(* ===== verification/GraphQl.v ===== *)
(** * GraphQL queries as plans (src/src/plan/graphql.rs)

    A parsed query is turned into pull levels, one for each nesting level that
    selects attributes; the plan of a level extends that of its parent.  The
    syntax tree is the graphql-parser crate's, as far as the code looks into it;
    the parser is an argument.  The derivations of [GraphQlDerive] build levels of
    another type in the same way: the traversal is shared, with the constructors
    of the levels as its arguments. *)
From Stdlib Require Import ZArith NArith Lia.
From stdpp Require Import base strings numbers list gmap sets.
From S2P Require Import Prelude Timestamps Values Bindings HectorPlan Sessions Weighted.
From S2P Require Import Dataflow Domains Relations PlanOps Pulls Plans.

(** ** [graphql_parser::query] *)

Inductive GqValue := GqInt (n : Z) | GqString (s : string) | GqBoolean (b : bool) | GqOther.

(** A field with its arguments and the items of its selection set. *)
Inductive Selection :=
| Field (name : string) (arguments : list (string * GqValue)) (items : list Selection)
| FragmentSpread
| InlineFragment.

Inductive OperationDefinition :=
| OpSelectionSet (items : list Selection)
| OpQuery
| OpMutation
| OpSubscription.

Inductive GqDefinition := Operation (operation : OperationDefinition) | Fragment.
Record Document := mkDocument { definitions : list GqDefinition }.

Section graphql.
Context `{EV : ExternValues}.

(** [impl From<Value> for crate::Value]; [as_i64] is [None] out of range. *)
Definition Value_from_graphql (v : GqValue) : outcome Value :=
  match v with
  | GqInt n =>
      if bool_decide (in_i64 n) then Ret (VNumber n) else Panic "failed to convert to i64"
  | GqString s => Ret (VString s)
  | GqBoolean b => Ret (VBool b)
  | GqOther => Panic "not yet implemented"
  end.

(** ** From selections to levels *)
Section levels.
Context {Level : Type} (pull_all : list Aid → Level)
  (pull_level : list Aid → list Aid → Var → Hector → Level) (no_variables : string).

(** The fields of a selection set without a selection set of their own. *)
Fixpoint pull_attributes (items : list Selection) : outcome (list Aid) :=
  match items with
  | [] => Ret []
  | Field name _ [] :: items => let! rest := pull_attributes items in Ret (name :: rest)
  | Field _ _ _ :: items => pull_attributes items
  | _ => Panic "not yet implemented"
  end.

(** The binding that links a level to its parent. *)
Definition link_level (plan : Hector) (parent_path : list Aid) : outcome Hector :=
  match last parent_path with
  | None => Ret plan
  | Some aid =>
      let! parent := expect no_variables (last (he_variables plan)) in
      let this := (N.of_nat (length (he_variables plan)) mod 2 ^ 32)%N in
      Ret (mkHector (he_variables plan ++ [this])
             (he_bindings plan ++ [Binding_attribute parent aid this]))
  end.

(** [for (aid, v) in arguments.iter()]. *)
Fixpoint argument_bindings (this : Var) (arguments : list (string * GqValue)) (sym : N)
    : outcome (list Binding * N) :=
  match arguments with
  | [] => Ret ([], sym)
  | (aid, v) :: arguments =>
      let '(vsym, sym) := gensym sym in
      let! v := Value_from_graphql v in
      let! '(bindings, sym) := argument_bindings this arguments sym in
      Ret (Binding_attribute this aid vsym :: Binding_constant vsym v :: bindings, sym)
  end.

Definition enter_level (plan : Hector) (arguments : list (string * GqValue)) (parent_path : list Aid)
    (sym : N) : outcome (Hector * Var * N) :=
  let! plan := link_level plan parent_path in
  let! this := expect no_variables (last (he_variables plan)) in
  let! '(bindings, sym) := argument_bindings this arguments sym in
  Ret (mkHector (he_variables plan) (he_bindings plan ++ bindings), this, sym).

(** The level itself, if it pulls anything. *)
Definition this_level (plan : Hector) (this : Var) (parent_path pull_attributes : list Aid) : list Level :=
  if bool_decide (pull_attributes = []) then []
  else if bool_decide (he_bindings plan = []) then [pull_all pull_attributes]
  else [pull_level pull_attributes parent_path this plan].

(** [items.iter().flat_map(..)], threading the symbol counter. *)
Definition flat_paths (field_paths : Selection → Hector → list Aid → N → outcome (list Level * N))
    (plan : Hector) (parent_path : list Aid) : list Selection → N → outcome (list Level * N) :=
  fix go items sym :=
    match items with
    | [] => Ret ([], sym)
    | item :: items =>
        let! '(paths, sym) := field_paths item plan parent_path sym in
        let! '(rest, sym) := go items sym in
        Ret (paths ++ rest, sym)
    end.

(** The body of [selection_set_to_paths], given what nested fields become. *)
Definition level_paths (field_paths : Selection → Hector → list Aid → N → outcome (list Level * N))
    (items : list Selection) (plan : Hector) (arguments : list (string * GqValue))
    (parent_path : list Aid) (sym : N) : outcome (list Level * N) :=
  let! '(plan, this, sym) := enter_level plan arguments parent_path sym in
  let! pulls := pull_attributes items in
  let! '(nested_levels, sym) := flat_paths field_paths plan parent_path items sym in
  Ret (nested_levels ++ this_level plan this parent_path pulls, sym).

Fixpoint field_paths (item : Selection) (plan : Hector) (parent_path : list Aid) (sym : N)
    : outcome (list Level * N) :=
  match item with
  | Field name arguments items =>
      match items with
      | [] => Ret ([], sym)
      | _ => level_paths field_paths items plan arguments (parent_path ++ [name]) sym
      end
  | _ => Panic "not yet implemented"
  end.

Definition selection_set_to_paths (items : list Selection) (plan : Hector)
    (arguments : list (string * GqValue)) (parent_path : list Aid) (sym : N)
    : outcome (list Level * N) := level_paths field_paths items plan arguments parent_path sym.

(** [into_paths] of operations, definitions and documents. *)
Definition operation_into_paths (self : OperationDefinition) (root_plan : Hector) (sym : N)
    : outcome (list Level * N) :=
  match self with
  | OpSelectionSet selection_set => selection_set_to_paths selection_set root_plan [] [] sym
  | _ => Panic "not yet implemented"
  end.

Definition definition_into_paths (self : GqDefinition) (root_plan : Hector) (sym : N)
    : outcome (list Level * N) :=
  match self with
  | Operation operation => operation_into_paths operation root_plan sym
  | Fragment => Panic "not yet implemented"
  end.

Fixpoint definitions_into_paths (l : list GqDefinition) (root_plan : Hector) (sym : N)
    : outcome (list Level * N) :=
  match l with
  | [] => Ret ([], sym)
  | definition :: l =>
      let! '(paths, sym) := definition_into_paths definition root_plan sym in
      let! '(rest, sym) := definitions_into_paths l root_plan sym in
      Ret (paths ++ rest, sym)
  end.

Definition document_into_paths (self : Document) (root_plan : Hector) (sym : N)
    : outcome (list Level * N) := definitions_into_paths (definitions self) root_plan sym.
End levels.

(** [GraphQl::new] starts with one variable and no bindings. *)
Definition empty_plan : Hector := mkHector [0%N] [].

(** ** The plan *)

Definition plan_pull_all (pull_attributes : list Aid) : Plan := PPullAll (mkPullAll [] pull_attributes).
Definition plan_pull_level (pull_attributes path_attributes : list Aid) (this : Var) (plan : Hector)
    : Plan := PPullLevel (mkPullLevel [] (PHector plan) this pull_attributes path_attributes false).

Definition GraphQl_into_paths (self : Document) (root_plan : Hector) (sym : N) : outcome (list Plan * N) :=
  document_into_paths plan_pull_all plan_pull_level "called `Option::unwrap()` on a `None` value"
    self root_plan sym.

Section query.
Context (parse_query : string → Result Document string).

Definition parse (query : string) : outcome Document :=
  match parse_query query with Ok ast => Ret ast | Err _ => Panic "graphQL ast parsing failed" end.

Definition GraphQl_new (query : string) (sym : N) : outcome (GraphQl Plan * N) :=
  let! ast := parse query in
  let! '(paths, sym) := GraphQl_into_paths ast empty_plan sym in
  Ret (mkGraphQl query paths, sym).

Definition GraphQl_with_plan (root_plan : Plan) (query : string) (sym : N) : outcome (GraphQl Plan * N) :=
  let! ast := parse query in
  let! variables := Plan_variables root_plan in
  let! '(bindings, sym) := Plan_into_bindings root_plan sym in
  let! '(paths, sym) := GraphQl_into_paths ast (mkHector variables bindings) sym in
  Ret (mkGraphQl query paths, sym).
End query.

Definition GraphQl_dependencies (self : GraphQl Plan) : Dependencies :=
  Dependencies_sum (Plan_dependencies <$> gq_paths self).
End graphql.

*TASK BRIEF*: What you give back should be exactly the lines of the data above from the line with "let! '(rest, sym) := go items sym in" through the line with "Fixpoint definitions_into_paths (l", both of those included, and nothing more.

*YOUR RESPONSE*:
        let! '(rest, sym) := go items sym in
        Ret (paths ++ rest, sym)
    end.

(** The body of [selection_set_to_paths], given what nested fields become. *)
Definition level_paths (field_paths : Selection → Hector → list Aid → N → outcome (list Level * N))
    (items : list Selection) (plan : Hector) (arguments : list (string * GqValue))
    (parent_path : list Aid) (sym : N) : outcome (list Level * N) :=
  let! '(plan, this, sym) := enter_level plan arguments parent_path sym in
  let! pulls := pull_attributes items in
  let! '(nested_levels, sym) := flat_paths field_paths plan parent_path items sym in
  Ret (nested_levels ++ this_level plan this parent_path pulls, sym).

Fixpoint field_paths (item : Selection) (plan : Hector) (parent_path : list Aid) (sym : N)
    : outcome (list Level * N) :=
  match item with
  | Field name arguments items =>
      match items with
      | [] => Ret ([], sym)
      | _ => level_paths field_paths items plan arguments (parent_path ++ [name]) sym
      end
  | _ => Panic "not yet implemented"
  end.

Definition selection_set_to_paths (items : list Selection) (plan : Hector)
    (arguments : list (string * GqValue)) (parent_path : list Aid) (sym : N)
    : outcome (list Level * N) := level_paths field_paths items plan arguments parent_path sym.

(** [into_paths] of operations, definitions and documents. *)
Definition operation_into_paths (self : OperationDefinition) (root_plan : Hector) (sym : N)
    : outcome (list Level * N) :=
  match self with
  | OpSelectionSet selection_set => selection_set_to_paths selection_set root_plan [] [] sym
  | _ => Panic "not yet implemented"
  end.

Definition definition_into_paths (self : GqDefinition) (root_plan : Hector) (sym : N)
    : outcome (list Level * N) :=
  match self with
  | Operation operation => operation_into_paths operation root_plan sym
  | Fragment => Panic "not yet implemented"
  end.

Fixpoint definitions_into_paths (l : list GqDefinition) (root_plan : Hector) (sym : N)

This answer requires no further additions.